• **About this task**:
Locate the lines of the listing below that hold "Lemma", then copy each of them.

** Dataset records follows **

Lemma new_atom_int64_spec n : - 2 ^ 63 <= n < 2 ^ 63 ->
  gspec G (JS_NewAtomInt64 rt n) (fun r => atoms_ok (fst r) /\ no_ints (fst r) /\ (snd r = 0 -> ~ G) /\
    (snd r <> 0 -> 0 <= snd r < 2 ^ 32 /\ exists u, integer_text n u /\ key_text (fst r) (snd r) u)) E.
Proof.
  intros Hn. destruct (i64toa_spec n Hn) as (u & Eu & Hu). assert (Ht : integer_text n u).
  { unfold signed_text in Hu. unfold integer_text. destruct (n <? 0); [destruct Hu as (ds & -> & Hd); exists ds; split; [reflexivity|exact (text_decimal _ _ Hd)]|exact (text_decimal _ _ Hu)]. }
  unfold JS_NewAtomInt64. destruct (Z.leb_spec (wrap 64 n) JS_ATOM_MAX_INT) as [Hs|Hs]; rewrite max_int in Hs.
  - assert (H0 : 0 <= n < 2 ^ 31). { destruct (Z_lt_le_dec n 0) as [H|H]; [|rewrite wrap_small in Hs by lia; lia]. replace (wrap 64 n) with (n + 2 ^ 64) in Hs; [lia|]. unfold wrap. rewrite <- (Z.mod_add n 1) by lia. symmetry. apply Z.mod_small. lia. }
    apply gspec_ret. cbn [fst snd]. rewrite (wrap_small 32) by lia. destruct (atom_int n H0) as (-> & Et & Ev). split; [exact Hok|]. split; [exact Hno|]. split; [lia|]. intros _. split; [lia|].
    exists u. split; [exact Ht|]. unfold key_text. rewrite Et, Ev. unfold integer_text in Ht. rewrite (proj2 (Z.ltb_ge n 0)) in Ht by lia. exact Ht.
  - rewrite Eu, ret_bind. eapply gspec_mono with (E := E); [apply atom_of_text_spec| |auto].
    + intros m Hm. apply is_num_string_spec in Hm as [_ Hm]. cbn [chars] in Hm. unfold integer_text in Ht. destruct (Z.ltb_spec n 0) as [H|H]; [exfalso|rewrite (decimal_fun _ _ _ Hm Ht), max_int; rewrite wrap_small in Hs by lia; lia].
      destruct Ht as (ds & -> & _). destruct Hm as [[_ [=]]|(Hv & _)]. apply Forall_inv in Hv. vm_compute in Hv. discriminate.
    + intros r (H1 & H2 & H3 & H4). split; [exact H1|]. split; [exact H2|]. split; [exact H3|]. intros H0. destruct (H4 H0) as [H5 H6]. eauto.
Qed.

(** ** The way back *)

(** A string with the units [u] and one reference more. *)
Definition valued (u : list Z) (r : JSAtoms * atom_value) : Prop :=
  exists p s, snd r = VString p /\ strings (fst r) !! p = Some s /\ chars (str_of s) = u /\ refs (fst r) p = refs rt p + 1 /\
    settles rt (fst r) None (fun q => if decide (q = p) then 1 else 0) /\ no_ints (fst r).

Lemma settles_refl rt' : atoms_ok rt' -> settles rt' rt' None (fun _ => 0).
Proof.
  intros H. split; [exact H|intros q s _; unfold lost; rewrite decide_False by discriminate; lia| |auto]. intros q s Hs _. exists s. split; [exact Hs|]. split; [reflexivity|]. intros _. split; [reflexivity|]. tauto.
Qed.

(** One reference more to an atom. *)
Lemma dup_object_spec a p s : slot rt a = Some (SAtom p) -> strings rt !! p = Some s ->
  dup_object rt p = mret (str_set rt p (set_rc s (str_rc s + 1))) /\ settles rt (str_set rt p (set_rc s (str_rc s + 1))) None (fun q => if decide (q = p) then 1 else 0) /\
  no_ints (str_set rt p (set_rc s (str_rc s + 1))) /\ refs (str_set rt p (set_rc s (str_rc s + 1))) p = refs rt p + 1.
Proof.
  intros Hp Hs. pose proof (proj2 (room_spec rt Hroom) p s Hs) as Hmax. assert (Hrc : 1 <= str_rc s) by (destruct (proj2 Hok p s Hs) as [[H _]|(_ & _ & H)]; [exact H|destruct H; exists a; exact Hp]).
  split; [unfold dup_object; rewrite (str_get_some _ _ _ Hs), ret_bind, int_of_ok by lia; rewrite ret_bind; reflexivity|]. split; [|split].
  - apply (settles_dup rt _ p s None Hs Hrc). apply settles_refl, dup_ok; [exact Hok|exact Hs|exact Hrc|lia].
  - intros x sx n (q & Hq & Hsx)%obj_slot. cbn [strings str_set with_strings] in Hsx. intros Ht Hn. change (slot rt x = Some (SAtom q)) in Hq. destruct (decide (q = p)) as [->|Hne]; [rewrite lookup_insert_eq in Hsx; injection Hsx as <-; apply (Hno x s n); [rewrite (slot_obj _ _ _ Hq); exact Hs|exact Ht|exact Hn]|].
    rewrite lookup_insert_ne in Hsx by congruence. apply (Hno x sx n); [rewrite (slot_obj _ _ _ Hq); exact Hsx|exact Ht|exact Hn].
  - unfold refs. cbn [strings str_set with_strings]. rewrite lookup_insert_eq, Hs. cbn. lia.
Qed.

Lemma object_of_spec a s : obj rt a = Some s -> exists p, slot rt a = Some (SAtom p) /\ strings rt !! p = Some s /\ atom_object_of rt a = mret (p, s) /\ __JS_AtomIsTaggedInt a = false.
Proof.
  intros Hs. destruct (obj_range rt a s Hok Hs) as (H0 & H1 & H2). destruct (obj_slot _ _ _ Hs) as (q & Hq & Hqs). exists q. split; [exact Hq|]. split; [exact Hqs|]. split; [|apply small_not_tagged; lia].
  unfold atom_object_of. rewrite wrap_small, (proj2 (Z.ltb_lt _ _)) by lia. cbn [negb]. rewrite (atom_ptr_slot _ _ _ Hq), ret_bind, (str_get_some _ _ _ Hqs), ret_bind. reflexivity.
Qed.

(** The value of a key is a string with its text. *)
Lemma atom_to_value_spec a u force_string : 0 <= a < 2 ^ 32 -> key_text rt a u -> gspec G (__JS_AtomToValue rt a force_string) (valued u) (fun e => e = OutOfMemory /\ ~ G).
Proof.
  intros Ha Hk. unfold key_text in Hk. unfold __JS_AtomToValue. destruct (__JS_AtomIsTaggedInt a) eqn:Ta.
  - destruct (tagged_value a Ha Ta) as [Hr _]. destruct (u32toa_spec (__JS_AtomToUInt32 a) ltac:(lia)) as (u' & -> & Hu'). apply text_decimal in Hu'. rewrite ret_bind.
    assert (u' = u) as -> by exact (decimal_text _ _ _ Hu' Hk). eapply gspec_bind; [apply (alloc_string_spec G _ rt _ Hok)|]. intros [rt1 p]. cbn [fst snd]. intros [(-> & HG & ->)|(-> & E1 & Hok1 & Gr)]; [apply gspec_throw; auto|]. apply gspec_ret.
    destruct (alloc_plain rt (MkString false u) Hok) as (Hs & _ & _ & Hnt & Hob). rewrite <- E1 in Hs, Hnt, Hob. pose proof (new_ptr_fresh rt) as Hf. eexists _, _. cbn [fst snd]. split; [reflexivity|]. split; [exact Hs|]. split; [reflexivity|]. split; [|split].
    + unfold refs. rewrite Hs, Hf. reflexivity.
    + destruct (grown_settles rt rt1 Hok1 Gr) as [S1 S2 S3 S4]. split; [exact S1| |exact S3|intros j q Hq; destruct (S4 j q Hq) as [|[|]]; auto; lia]. intros q s Hq. rewrite (S2 q s Hq). case_decide; [congruence|reflexivity].
    + intros x sx n Hsx. exact (Hno x sx n (Hob x sx Hsx)).
  - destruct Hk as (s & Hs & Ht & Hu). destruct (object_of_spec a s Hs) as (q & Hq & Hqs & -> & _). rewrite ret_bind, Ht. change (JS_ATOM_TYPE_STRING =? JS_ATOM_TYPE_STRING) with true. cbn iota.
    destruct (dup_object_spec a q s Hq Hqs) as (-> & H1 & H2 & H3). rewrite ret_bind. apply gspec_ret. eexists q, _. cbn [fst snd]. split; [reflexivity|]. split; [apply lookup_insert_eq|]. auto.
Qed.

(** The value of a symbol is the symbol, and its string is its description. *)
Lemma symbol_value_spec a s : obj rt a = Some s -> atom_type s <> JS_ATOM_TYPE_STRING ->
  exists p rt', slot rt a = Some (SAtom p) /\ settles rt rt' None (fun q => if decide (q = p) then 1 else 0) /\
    __JS_AtomToValue rt a false = mret (rt', VSymbol p) /\ (str_of s <> MkString true [] -> __JS_AtomToValue rt a true = mret (rt', VString p)).
Proof.
  intros Hs Ht. destruct (object_of_spec a s Hs) as (q & Hq & Hqs & E1 & Et). destruct (dup_object_spec a q s Hq Hqs) as (Ed & H1 & _ & _). exists q, (str_set rt q (set_rc s (str_rc s + 1))). split; [exact Hq|]. split; [exact H1|].
  unfold __JS_AtomToValue. rewrite Et, E1, !ret_bind, (proj2 (Z.eqb_neq _ _) Ht), Ed, ret_bind. split; [reflexivity|]. intros Hd.
  assert ((str_len (str_of s) =? 0) && is_wide_char (str_of s) = false) as ->; [|rewrite ret_bind, Ed, ret_bind; reflexivity]. destruct (str_of s) as [[|] [|c l]]; try reflexivity. destruct Hd. reflexivity.
Qed.

End Keys.

(** The index of a key. *)
Lemma array_index_spec rt a u : atoms_ok rt -> 0 <= a < 2 ^ 32 -> key_text rt a u ->
  exists r, JS_AtomIsArrayIndex rt a = mret r /\ forall n, r = Some n <-> 0 <= n < 2 ^ 32 - 1 /\ decimal n u.
Proof.
  intros Hok Ha Hk. unfold key_text in Hk. unfold JS_AtomIsArrayIndex. destruct (__JS_AtomIsTaggedInt a) eqn:Ta.
  - destruct (tagged_value a Ha Ta) as [Hr _]. eexists. split; [reflexivity|]. intros n. split; [intros [= <-]; split; [lia|exact Hk]|].
    intros [_ Hd]. f_equal. exact (decimal_fun _ _ _ Hk Hd).
  - destruct Hk as (s & Hs & Ht & Hu). destruct (obj_range rt a s Hok Hs) as (_ & H1 & H2). destruct (obj_slot _ _ _ Hs) as (q & Hq & Hqs).
    unfold atom_object_of. rewrite wrap_small, (proj2 (Z.ltb_lt _ _)) by lia. cbn [negb]. rewrite (atom_ptr_slot _ _ _ Hq), ret_bind, (str_get_some _ _ _ Hqs), !ret_bind.
    rewrite Ht. cbn [Z.eqb JS_ATOM_TYPE_STRING]. change (1 =? 1) with true. cbn iota. destruct (is_num_string (str_of s)) as [v|] eqn:Ev.
    + eexists. split; [reflexivity|]. apply is_num_string_spec in Ev as [Hv Hd]. rewrite Hu in Hd. destruct (Z.eqb_spec v (2 ^ 32 - 1)) as [->|Hne].
      * intros n. split; [discriminate|]. intros [Hn Hd']. pose proof (decimal_fun _ _ _ Hd Hd'). lia.
      * intros n. split; [intros [= <-]; split; [lia|exact Hd]|]. intros [_ Hd']. f_equal. exact (decimal_fun _ _ _ Hd Hd').
    + eexists. split; [reflexivity|]. intros n. split; [discriminate|]. intros [Hn Hd]. assert (is_num_string (str_of s) = Some n) as H'; [|congruence].
      apply is_num_string_spec. rewrite Hu. split; [lia|exact Hd].
Qed.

** End of Dataset records **

• **Result**:
Lemma new_atom_int64_spec n : - 2 ^ 63 <= n < 2 ^ 63 ->
Lemma settles_refl rt' : atoms_ok rt' -> settles rt' rt' None (fun _ => 0).
Lemma dup_object_spec a p s : slot rt a = Some (SAtom p) -> strings rt !! p = Some s ->
Lemma object_of_spec a s : obj rt a = Some s -> exists p, slot rt a = Some (SAtom p) /\ strings rt !! p = Some s /\ atom_object_of rt a = mret (p, s) /\ __JS_AtomIsTaggedInt a = false.
Lemma atom_to_value_spec a u force_string : 0 <= a < 2 ^ 32 -> key_text rt a u -> gspec G (__JS_AtomToValue rt a force_string) (valued u) (fun e => e = OutOfMemory /\ ~ G).
Lemma symbol_value_spec a s : obj rt a = Some s -> atom_type s <> JS_ATOM_TYPE_STRING ->
Lemma array_index_spec rt a u : atoms_ok rt -> 0 <= a < 2 ^ 32 -> key_text rt a u ->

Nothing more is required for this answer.